Provided data ::
(** * Verification of the transaction tester (index.js)

    A shallow embedding of [main] and of the helpers it calls: the nonce
    cache, the type dispatch that fills a transaction builder, the
    multi-signature and signing steps and the final assertion.  The
    cryptography, the network and the random generator are collaborators
    of the script: the first are taken as functions ([Externals]), the
    others as the answers they give during one run ([World]). *)

From Stdlib Require Import ZArith Lia Ascii.
From Stdlib Require Import PrimFloat FloatOps SpecFloat.
From stdpp Require Import gmap strings list.

Local Open Scope string_scope.
Local Open Scope Z_scope.

(** ** JavaScript values *)

(** A string-valued expression that may be [undefined].  The empty
    string and [undefined] are the falsy ones. *)
Definition truthy (s : option string) : bool :=
  match s with
  | Some s => negb (String.eqb s "")
  | None => false
  end.

(** [a || b] on such values. *)
Definition js_or (a b : option string) : option string :=
  if truthy a then a else b.

(** [a || d] when the right operand is a string. *)
Definition js_or_default (a : option string) (d : string) : string :=
  match a with
  | Some s => if String.eqb s "" then d else s
  | None => d
  end.
(* ===== verification/_CoqProject ===== *)
-Q . S2P
Prelude.v
PyModel.v
Regex.v
Storage.v
DbConnection.v
Query.v
Validators.v
Sql.v
Models.v
Reports.v
Reads.v
Widgets.v
Csv.v
StudentDialog.v
Dialogs.v
Pages.v
QueryPages.v
MainWindow.v
Tinker.v
LegacyDialogs.v
Frontend.v
TableWindow.v
SubApp.v
Scripts.v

Required action :: Give back the material above exactly as it was given.

Completed exercise ::
(** * Verification of the transaction tester (index.js)

    A shallow embedding of [main] and of the helpers it calls: the nonce
    cache, the type dispatch that fills a transaction builder, the
    multi-signature and signing steps and the final assertion.  The
    cryptography, the network and the random generator are collaborators
    of the script: the first are taken as functions ([Externals]), the
    others as the answers they give during one run ([World]). *)

From Stdlib Require Import ZArith Lia Ascii.
From Stdlib Require Import PrimFloat FloatOps SpecFloat.
From stdpp Require Import gmap strings list.

Local Open Scope string_scope.
Local Open Scope Z_scope.

(** ** JavaScript values *)

(** A string-valued expression that may be [undefined].  The empty
    string and [undefined] are the falsy ones. *)
Definition truthy (s : option string) : bool :=
  match s with
  | Some s => negb (String.eqb s "")
  | None => false
  end.

(** [a || b] on such values. *)
Definition js_or (a b : option string) : option string :=
  if truthy a then a else b.

(** [a || d] when the right operand is a string. *)
Definition js_or_default (a : option string) (d : string) : string :=
  match a with
  | Some s => if String.eqb s "" then d else s
  | None => d
  end.
(* ===== verification/_CoqProject ===== *)
-Q . S2P
Prelude.v
PyModel.v
Regex.v
Storage.v
DbConnection.v
Query.v
Validators.v
Sql.v
Models.v
Reports.v
Reads.v
Widgets.v
Csv.v
StudentDialog.v
Dialogs.v
Pages.v
QueryPages.v
MainWindow.v
Tinker.v
LegacyDialogs.v
Frontend.v
TableWindow.v
SubApp.v
Scripts.v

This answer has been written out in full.